Press Digest: Serbia engaging in balancing act between Russia and U.S.

Secretary of State John Kerry listens to Serbian Prime Minister Aleksander Vucic speak to members of the media during their meeting at the State Department in Washington, Wednesday, Sept. 16, 2015. Source: AP

Secretary of State John Kerry listens to Serbian Prime Minister Aleksander Vucic speak to members of the media during their meeting at the State Department in Washington, Wednesday, Sept. 16, 2015. Source: AP

RBTH presents a selection of views from leading Russian media on international events, featuring a report on Serbia’s attempts to maintain relations with both Russia and the U.S., as well as analysis of the recent closure of the American Cultural Center in Moscow and news of how a decision by the U.S. Federal Reserve could help the Russian economy.

Serbia trying to maneuver between Moscow and Washington

Belgrade is ready to become a reliable partner of the United States, Serbian Prime Minister Aleksandar Vučić said in talks with U.S. Secretary of State John Kerry, at the same time stressing that he recognizes the territorial integrity of Ukraine, reports the online publication Vzglyad.

However, when asked why Belgrade does not support the European Union's sanctions policy against Russia, although it wishes to join the EU, Vučić replied: "We need to sell our goods, we need to make money." Serbia does not receive financial subsidies from the EU, he added.

According to experts, Belgrade is trying to use its border position to benefit from both sides.

"Pro-Russian president Nikolić has a very energetic, young pro-Western prime minister, Vučić, who is trying to maneuver between the various political forces in Serbia and in Europe. As a rule, with such policies, Belgrade is making important strides in the economic sphere," said political analyst Yevgeny Krutikov.

"Kerry's objective is to prevent strategic contracts between Belgrade and Moscow in the energy sector," he said.

"The U.S. believes that the dependence of Serbia on Russian gas and electricity is even stronger than it really is. But it [the U.S.] will not get these concessions from Serbia, because it cannot deliver gas to Belgrade on tankers. However, Serbia can get small preferences for itself. The Serbs are trying to play on their border location and receive something from it."


Russia’s ideological campaign against U.S. cultural centers

The U.S. authorities are trying to restore the work of the American Cultural Center in Moscow, which was closed recently.
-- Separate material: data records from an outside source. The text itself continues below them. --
Example recompute_no_job_skills_witness :
  (recompute demo_services 91 ‹"j1"› ‹"Looking for a great colleague"›
     (job_resumes demo_store ‹"j1"›) demo_store).2 = demo_store /\
  ((recompute demo_services 91 ‹"j1"› ‹"Looking for a great colleague"›
      (job_resumes demo_store ‹"j1"›) demo_store).1 = RMessage 404 msg_no_valid \/
   (recompute demo_services 91 ‹"j1"› ‹"Looking for a great colleague"›
      (job_resumes demo_store ‹"j1"›) demo_store).1 = RError 500 msg_internal).
Proof.
  apply (recompute_no_job_skills demo_services 91 ‹"j1"› ‹"Looking for a great colleague"›
           (job_resumes demo_store ‹"j1"›));
    [apply demo_similarity_length | vm_compute; reflexivity | apply surjective_pairing].
Defined.

End Pipeline.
The centrist daily Nezavisimaya Gazeta reports that the U.S. Embassy sees the move as an attempt by the Russian authorities to isolate Russians from the rest of the world.

However, experts see the situation as a return to the rhetoric of the Cold War.

"These latest unilateral steps further call into question the Russian government's commitment to maintaining people-to-people ties between the Russian and American people," William Stevens, the press attaché of the Embassy of U.S. to Russia, told Nezavisimaya Gazeta.

He recalled that the last three years saw the closing of 29 Russian branches of U.S. centers, where Russians could gain access to information about American culture and politics.

According to Alexei Makarkin, the first vice-president of the Center for Political Technologies, this issue – for the first time since the Soviet era – is ideological.

"If earlier the presence of foreigners in the Russian intellectual system was considered as a benefit, now it is seen as a threat that the scientists who work with them may contract the wrong ideas and became too sympathetic to the West," he said.

Makarkin is confident that Russia wants to preserve the technical part, so that people should continue to study the language and books should keep coming. But at the same time it wants to control the ideological component – that is, to make the Americans lose real influence on this center.

"But for the Americans, both components are important; they consider such projects as centers for the promotion of democracy," he says.


U.S. Federal Reserve decision not to change key rate benefits Kremlin

The U.S. Federal Reserve has decided to keep its key rate unchanged at 0-0.25 percent. This decision will support the ruble and oil prices, the news website writes.

This is good news for the Russian ruble and the currencies of other raw-material producing countries, since it postpones another round of the strengthening of the dollar and the acceleration of capital flight, say experts.

In the first hour after the news broke, the ruble rose against the dollar on the Russian exchange, reaching 65 rubles per dollar. The U.S. currency also dropped against six major currencies, including the euro.

"Due to the news that the Fed did not raise rates, oil prices will pass the $50-a-barrel level and are very likely, in the short term, to reach $60," Sergei Pigaryov, senior analyst at Rye, Man & Gor Securities, predicts.

"The recent decline in oil prices was mainly due to expectations about the Fed's decision, and the drop will now be fixed," he said.